29 July 2012

TooMuchInfo

The UK Pink News site reports Islington Council (north London) has "published details of the sexual orientation of over two thousand tenants after an error with a Freedom of Information request last month".

That disclosure resulted from an FOI request through the WhatDoTheyKnow.com site ... leading one contact to propose setting up TheyDontNeedToKnow.com and TooMuchSharingByLazyBureaucrats.com sites.

The report indicates that -
For nearly three weeks, the names, addresses, relationship status, gender, ethnicity, and religion details of 2,376 residents was available online through the Freedom of Information request website WhatDoTheyKnow.com. 
On 26 June, the housing department responded to a request that had been filed through the website, where responses to queries are automatically published, about ethnicity and gender of people who had applied for council housing. 
But the spreadsheets it sent back included names, marital statuses and addresses of nearly 2,400 residents, along with their stated sexual orientation. Some personal information was visible, some was in ‘hidden sheets’ in the emailed attachments. 
MySociety.org, which created the FOI request website, reports on the accidental leak that while some of the personal data was not immediately visible, anyone with basic knowledge of spreadsheet software could uncover it.
MySociety is promoted as -
We build websites that give the public simple, tangible ways to connect with and improve their society. As well as offering tools directly to the public we provide integration and development services for local authorities, corporates and government. 
The UK Information Commissioner’s Office was informed by MySociety but as yet hasn't publicly commented.

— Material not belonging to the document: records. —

(** * Bitbucket OAuth2 backend (social_auth/backends/bitbucket.py)

    A shallow embedding of [BitbucketBackend] and [BitbucketAuth]:
    the Python values that [simplejson] produces, the exceptions the
    module raises or catches, the outbound requests it issues through
    [dsa_urlopen], and the three methods that turn a raw profile into
    user details and a unique id.

    Conventions.
    - A Python [str] is a [string] of bytes (UTF-8).  The characters the
      code tests for (the space of [split(' ', 1)], the reserved
      characters of [urlencode]) are ASCII, and UTF-8 never uses an
      ASCII byte inside a longer sequence, so bytewise and
      characterwise processing agree.
    - A [dict] decoded from JSON is a [gmap string pyval]; the dict
      literal handed to [urlencode] is an association list in insertion
      order, since its iteration order decides the query string
      (Python 3.7 and later).
    - JSON numbers with a fraction or exponent (Python [float]) are not
      part of [pyval]. *)

From Stdlib Require Import Ascii.
From stdpp Require Import gmap strings list fin_maps pretty.

Local Open Scope string_scope.
Local Set Warnings "-register-all".

(** ** Python values and exceptions *)

Inductive pyval : Type :=
| PNone
| PBool (b : bool)
| PInt (z : Z)
| PStr (s : string)
| PList (l : list pyval)
| PDict (m : gmap string pyval).

(** The exception classes that occur: the two named by the handlers of
    this module, their relatives in [urllib] and [simplejson], and the
    ones raised by attribute access, subscripting, iteration and tuple
    unpacking. *)
Inductive exn : Type :=
| ValueError
| JSONDecodeError
| URLError
| HTTPError
| AttributeError
| KeyError
| TypeError.

#[global] Instance exn_eq_dec : EqDecision exn.
Proof. solve_decision. Defined.

(** [simplejson.JSONDecodeError] derives from [ValueError], and
    [urllib.error.HTTPError] from [urllib.error.URLError]. *)
Definition exn_base (e : exn) : option exn :=
  match e with
  | JSONDecodeError => Some ValueError
  | HTTPError => Some URLError
  | _ => None
  end.

Definition isinstance (e cls : exn) : bool :=
  bool_decide (e = cls) || bool_decide (exn_base e = Some cls).

(** [except (c1, ..., cn)] *)
Definition handles (classes : list exn) (e : exn) : bool :=
  existsb (isinstance e) classes.
Arguments handles : simpl never.

Inductive result (A : Type) : Type :=
| Ok (a : A)
| Raise (e : exn).
Arguments Ok {A} a.
Arguments Raise {A} e.

#[global] Instance result_ret : MRet result := λ A a, Ok a.
#[global] Instance result_bind : MBind result :=
  λ A B f r, match r with Ok a => f a | Raise e => Raise e end.

(** Truth value of an object, as tested by [if], [or] and [not]. *)
Definition truthy (v : pyval) : bool :=
  match v with
  | PNone => false
  | PBool b => b
  | PInt z => negb (Z.eqb z 0)
  | PStr s => negb (bool_decide (s = ""))
  | PList l => match l with [] => false | _ => true end
  | PDict m => match map_to_list m with [] => false | _ => true end
  end.

(** [a or b] *)
Definition py_or (a b : pyval) : pyval := if truthy a then a else b.

(** [v.get(k, d)]: only a dict has the method. *)
Definition py_get (v : pyval) (k : string) (d : pyval) : result pyval :=
  match v with
  | PDict m => Ok (default d (m !! k))
  | _ => Raise AttributeError
  end.

(** [v[k]] for a string key [k]. *)
Definition py_getitem (v : pyval) (k : string) : result pyval :=
  match v with
  | PDict m => match m !! k with Some x => Ok x | None => Raise KeyError end
  | _ => Raise TypeError
  end.

Fixpoint chars (s : string) : list string :=
  match s with
  | "" => []
  | String c r => String c "" :: chars r
  end.
(** When no performance label follows a line break, the four replacements
    change nothing. *)
Lemma cleanup_without_labels (t : string) :
  (forall x, In x perfLabels -> includes (nl ++ x) t = false) ->
  fold_left (fun resp pattern => trim (replace flag_s pattern EmptyString resp))
            perfPatterns (trim t) = trim t.
Proof.
  intros H. unfold perfPatterns. cbn [fold_left].
  rewrite (cleanup_step_absent "Prefill:" t), (cleanup_step_absent "Decode:" t),
    (cleanup_step_absent "Peak memory" t), (cleanup_step_absent "Tokens/sec" t);
    [reflexivity | ..]; apply H; simpl; tauto.
Qed.

Lemma perfLabel_is_endMarker (x l : string) :
  In x perfLabels -> hitsEndMarker l = false -> includes x l = false.
Proof.
  intros Hx Hl. unfold hitsEndMarker in Hl.
  apply (existsb_false_In _ _ x Hl).
  simpl in Hx. unfold endMarkers. simpl. tauto.
Qed.

(** Lines without end markers, joined, hold no performance label at the
    start of a line. *)
Lemma join_without_labels (ls : list string) :
  (forall l, In l ls -> hasChar LF l = false /\ hitsEndMarker l = false) ->
  forall x, In x perfLabels -> includes (nl ++ x) (join nl ls) = false.
Proof.
  intros Hls x Hx.
  destruct (includes (nl ++ x) (join nl ls)) eqn:E; [|reflexivity].
  exfalso. unfold nl in E. simpl append in E.
  apply includes_join_line_start in E.
  - destruct E as [l [Hin Hp]].
    apply includes_prefix in Hp.
    rewrite (perfLabel_is_endMarker x l Hx) in Hp; [discriminate|].
    now apply Hls.
  - unfold perfLabels in Hx. for_each_member Hx.
  - intros l Hin. now apply Hls.
Qed.
(** [isEmptyValue] of encoding/json: what [omitempty] leaves out.  A struct
    (a [time.Time] too) is never empty. *)
Definition isEmptyValue (v : GoValue) : bool :=
  match v with
  | VBool b => negb b
  | VInt n => Z.eqb n 0
  | VString s => String.eqb s EmptyString
  | VPtr None => true
  | VSlice None => true
  | VSlice (Some []) => true
  | _ => false
  end.

(** ** strconv *)

Definition parseDigits (s : string) : option Z :=
  match s with
  | EmptyString => None
  | _ => Z.of_uint <$> NilEmpty.uint_of_string s
  end.

(** An optional sign and at least one decimal digit, nothing else. *)
Definition parseSigned (s : string) : option Z :=
  match s with
  | String "+"%char r => parseDigits r
  | String "-"%char r => Z.opp <$> parseDigits r
  | _ => parseDigits s
  end.

(** [strconv.ParseInt(s, 10, bitSize)]: a signed decimal literal whose
    value fits [bitSize] bits. *)
Definition strconv_ParseInt (s : string) (bitSize : Z) : option Z :=
  n ← parseSigned s;
  if Z.leb (- 2 ^ (bitSize - 1)) n && Z.ltb n (2 ^ (bitSize - 1))
  then Some n else None.

(** [strconv.FormatInt(n, 10)], the digits encoding/json writes for an
    integer. *)
Definition strconv_FormatInt (n : Z) : string :=
  NilEmpty.string_of_int (Z.to_int n).

(** ** Keys *)

(** [*rsa.PublicKey]: modulus and public exponent. *)
Record rsa_PublicKey : Type := mkRSA {
  N : Z;
  E : Z
}.

(** The dynamic types [x509.ParsePKIXPublicKey] documents for the key it
    returns as [any]. *)
Inductive crypto_PublicKey : Type :=
| RSAKey (k : rsa_PublicKey)
| DSAKey (p q g y : Z)
| ECDSAKey (curve : string) (x y : Z)
| Ed25519Key (k : list byte)
| ECDHKey (curve : string) (k : list byte).

(** The name of a key's dynamic type, as a failed type assertion prints it. *)
Definition dynamicType (k : crypto_PublicKey) : string :=
  match k with
  | RSAKey _ => "*rsa.PublicKey"
  | DSAKey _ _ _ _ => "*dsa.PublicKey"
  | ECDSAKey _ _ _ => "*ecdsa.PublicKey"
  | Ed25519Key _ => "ed25519.PublicKey"
  | ECDHKey _ _ => "*ecdh.PublicKey"
  end.

(** [pem.Block]: the label of the BEGIN line and the decoded contents (the
    package reads no headers). *)
Record pem_Block : Type := mkBlock {
  pem_Type : string;
  pem_Bytes : list byte
}.

(** ** The runtime: Go's standard library and the network

    - [json_scan s]: the scanner of encoding/json reads the first JSON
      value of [s] (leading white space skipped) and leaves the rest
      unread; [None] is a syntax error or an input that ends early.
    - [strings_EqualFold]: the case folding under which the decoder
      matches an object key with a field name when no name is equal to it.
    - [time_UnmarshalJSON], [time_MarshalJSON]: [time.Time]'s RFC 3339
      codec, on the contents of a JSON string.
    - [strconv_Quote]: what the verb [%q] prints for a string.
    - [base64_DecodeString]: [base64.StdEncoding.DecodeString].
    - [pem_Decode]: the first PEM block of the input, if any.
    - [x509_ParsePKIXPublicKey]: the key of a DER SubjectPublicKeyInfo.
    - [sha1_Sum]: the SHA-1 digest.
    - [rsa_VerifyPKCS1v15_SHA1 key hashed sig]: whether
      [rsa.VerifyPKCS1v15(key, crypto.SHA1, hashed, sig)] returns nil.
    - [http_Get n url]: the outcome of [http.Get(url)] when it is the
      [n]-th request the process sends: a transport error ([None]) or the
      body of the response. *)
Class Runtime : Type := {
  json_scan : string -> option (JSON * string);
  strings_EqualFold : string -> string -> bool;
  time_UnmarshalJSON : string -> option time_Time;
  time_MarshalJSON : time_Time -> option string;
  strconv_Quote : string -> string;
  base64_DecodeString : string -> option (list byte);
  pem_Decode : string -> option pem_Block;
  x509_ParsePKIXPublicKey : list byte -> option crypto_PublicKey;
  sha1_Sum : list byte -> list byte;
  rsa_VerifyPKCS1v15_SHA1 : rsa_PublicKey -> list byte -> list byte -> bool;
  http_Get : nat -> string -> option string
}.
(** X2: when the operand of a unary minus evaluates to a number, the
    expression evaluates to its negation, and two minus signs give the number
    back; when the operand evaluates to anything else, the evaluation stops
    with the error that names the operator token. *)
Theorem unary_minus_negates_numbers (op : Token) (R : Expr) (v : value) :
  Type_ op = MINUS ->
  evaluate FormatFloat R = Ret v ->
  (forall x, v = VNum x ->
     evaluate FormatFloat (Unary op R) = Ret (VNum (fneg x)) /\
     evaluate FormatFloat (Unary op (Unary op R)) = Ret (VNum x)) /\
  (kindOf v <> KNum ->
     evaluate FormatFloat (Unary op R)
     = Panic ("Operand must be number: " ++ Token_String FormatFloat op)).
Proof.
  intros Hop HR. split.
  - intros x ->. cbn [evaluate]. rewrite HR. cbn. unfold visitUnaryExpr. rewrite Hop. cbn.
    now rewrite fneg_involutive.
  - intros Hk. cbn [evaluate]. rewrite HR. cbn. unfold visitUnaryExpr, checkNumberOperand.
    rewrite Hop. destruct v; cbn in *; try reflexivity. congruence.
Qed.

(** X3: when its operand evaluates to a value, [!] never fails: it gives the
    negation of the truthiness of the value, twice [!] gives the truthiness
    itself, and the result is true exactly when the value is absent or the
    boolean false. *)
Theorem bang_negates_truthiness (op : Token) (R : Expr) (v : value) :
  Type_ op = BANG ->
  evaluate FormatFloat R = Ret v ->
  evaluate FormatFloat (Unary op R) = Ret (VBool (negb (isTruthy v))) /\
  evaluate FormatFloat (Unary op (Unary op R)) = Ret (VBool (isTruthy v)) /\
  (evaluate FormatFloat (Unary op R) = Ret (VBool true) <-> v = VNil \/ v = VBool false).
Proof.
  intros Hop HR.
  assert (H1 : evaluate FormatFloat (Unary op R) = Ret (VBool (negb (isTruthy v)))).
  { cbn [evaluate]. rewrite HR. cbn. unfold visitUnaryExpr. now rewrite Hop. }
  split; [exact H1|]. split.
  - cbn [evaluate] in *. rewrite H1. cbn. unfold visitUnaryExpr. rewrite Hop. cbn.
    now rewrite negb_involutive.
  - rewrite H1. split.
    + intros [= H]. destruct v as [|x|x|[|]]; cbn in H; auto; discriminate.
    + intros [->| ->]; reflexivity.
Qed.

(** X4: the binary operators [- / * > >= < <=], applied to operands that
    evaluate to two numbers, give the difference, quotient, product or
    comparison of the two in this order; when either operand evaluates to
    something else, the evaluation stops with the error that names the
    operator token. *)
Theorem numeric_operators_need_numbers (op : Token) (L R : Expr) (vl vr : value)
        (f : float64 -> float64 -> value) :
  numericOp (Type_ op) = Some f ->
  evaluate FormatFloat L = Ret vl -> evaluate FormatFloat R = Ret vr ->
  (forall x y, vl = VNum x -> vr = VNum y ->
     evaluate FormatFloat (Binary op L R) = Ret (f x y)) /\
  (kindOf vl <> KNum \/ kindOf vr <> KNum ->
     evaluate FormatFloat (Binary op L R)
     = Panic ("Operands must be numbers: " ++ Token_String FormatFloat op)).
Proof.
  intros Hf HL HR.
  rewrite (InterpreterFacts.evaluate_binary FormatFloat op L R vl vr HL HR).
  unfold visitBinaryExpr, arith, checkNumberOperands.
  split.
  - intros x y -> ->.
    destruct (Type_ op); cbn in Hf |- *; try discriminate; injection Hf as <-; reflexivity.
  - intros Hk. destruct (Type_ op); cbn in Hf; try discriminate;
      destruct vl, vr; cbn in *; try reflexivity; destruct Hk; congruence.
Qed.

(** X5: [==] and [!=] never fail once their operands have a value: [==]
    gives [isEqual] of the two values and [!=] its negation, and two values
    of different kinds (absent, number, string, boolean) are not equal. *)
Theorem equality_operators_never_fail (eq ne : Token) (L R : Expr) (vl vr : value) :
  Type_ eq = EQUAL_EQUAL -> Type_ ne = BANG_EQUAL ->
  evaluate FormatFloat L = Ret vl -> evaluate FormatFloat R = Ret vr ->
  evaluate FormatFloat (Binary eq L R) = Ret (VBool (isEqual vl vr)) /\
  evaluate FormatFloat (Binary ne L R) = Ret (VBool (negb (isEqual vl vr))) /\
  (kindOf vl <> kindOf vr -> isEqual vl vr = false).
Proof.
  intros Heq Hne HL HR.
  rewrite !(InterpreterFacts.evaluate_binary FormatFloat _ L R vl vr HL HR).
  unfold visitBinaryExpr. rewrite Heq, Hne. repeat split.
  destruct vl, vr; cbn; congruence.
Qed.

I particularly like the closing para of the report -
 At the time of that leak, Labour councillor Richard Greening had said: “We will more or less guarantee this won’t ever be repeated.”
More or less?

MySociety reports that -
On the 26th June the council responded to the FOI request by sending three Excel workbooks. Unfortunately, these contained a considerable amount of accidentally released, private data about Islington residents. In one file the personal data was contained within a normal spreadsheet, in the two other workbooks the personal data was contained on four hidden sheets. 
All requests and responses sent via WhatDoTheyKnow are automatically published online without any human intervention – this is the key feature that makes this site both valuable and popular. So these Excel workbooks went instantly onto the public web, where they seem to have attracted little attention – our logs suggest 7 downloads in total. 
Shortly after sending out these files, someone within the the council tried to delete the first email using Microsoft Outlook’s ‘recall’ feature. As most readers are probably aware – normal emails sent across the internet cannot be remotely removed using the recall function, so this first mail, containing sensitive information in both plain sight and in (trivially) hidden forms remained online. 
Unfortunately, this wasn’t the only mistake on the 26th June. A short while later, the council sent a ‘replacement’ FOI response that still contained a large amount of personal information, this time in the form of hidden Excel tabs. As you can see from this page on the Microsoft site , uncovering such tabs takes seconds, and only basic computer skills. 
At no point on or after the 26th June did we receive any notification from Islington (or anyone else) that problematic information had been released not once, but twice, even though all mails sent via WhatDoTheyKnow make it clear that replies are published automatically online. Had we been told we would have been able to remove the information quickly.
Drumroll for a group hug at MySociety -
It was only by sheer good fortune that our volunteer Helen happened to stumble across these documents some weeks later, and she handled the situation wonderfully, immediately hiding the data, asking Google to clear their cache, and alerting the rest of mySociety to the situation. This happened on the 14th July, a Saturday, and over the weekend mySociety staff, volunteers and trustees swung into action to formulate a plan.
There are rationales [PDF] for collection of information about sexual affinity, relationship status or other attributes and for the publication of aggregate/anonymised data. A mechanistic dissemination - just press 'send' - of personal information that may or may not have been provided on a confidential basis and that should be treated with care is unacceptable for a range of reasons, including that evident disregard for potential sensitivities erodes the trust needed for legitimate information collection/handling in the public sector.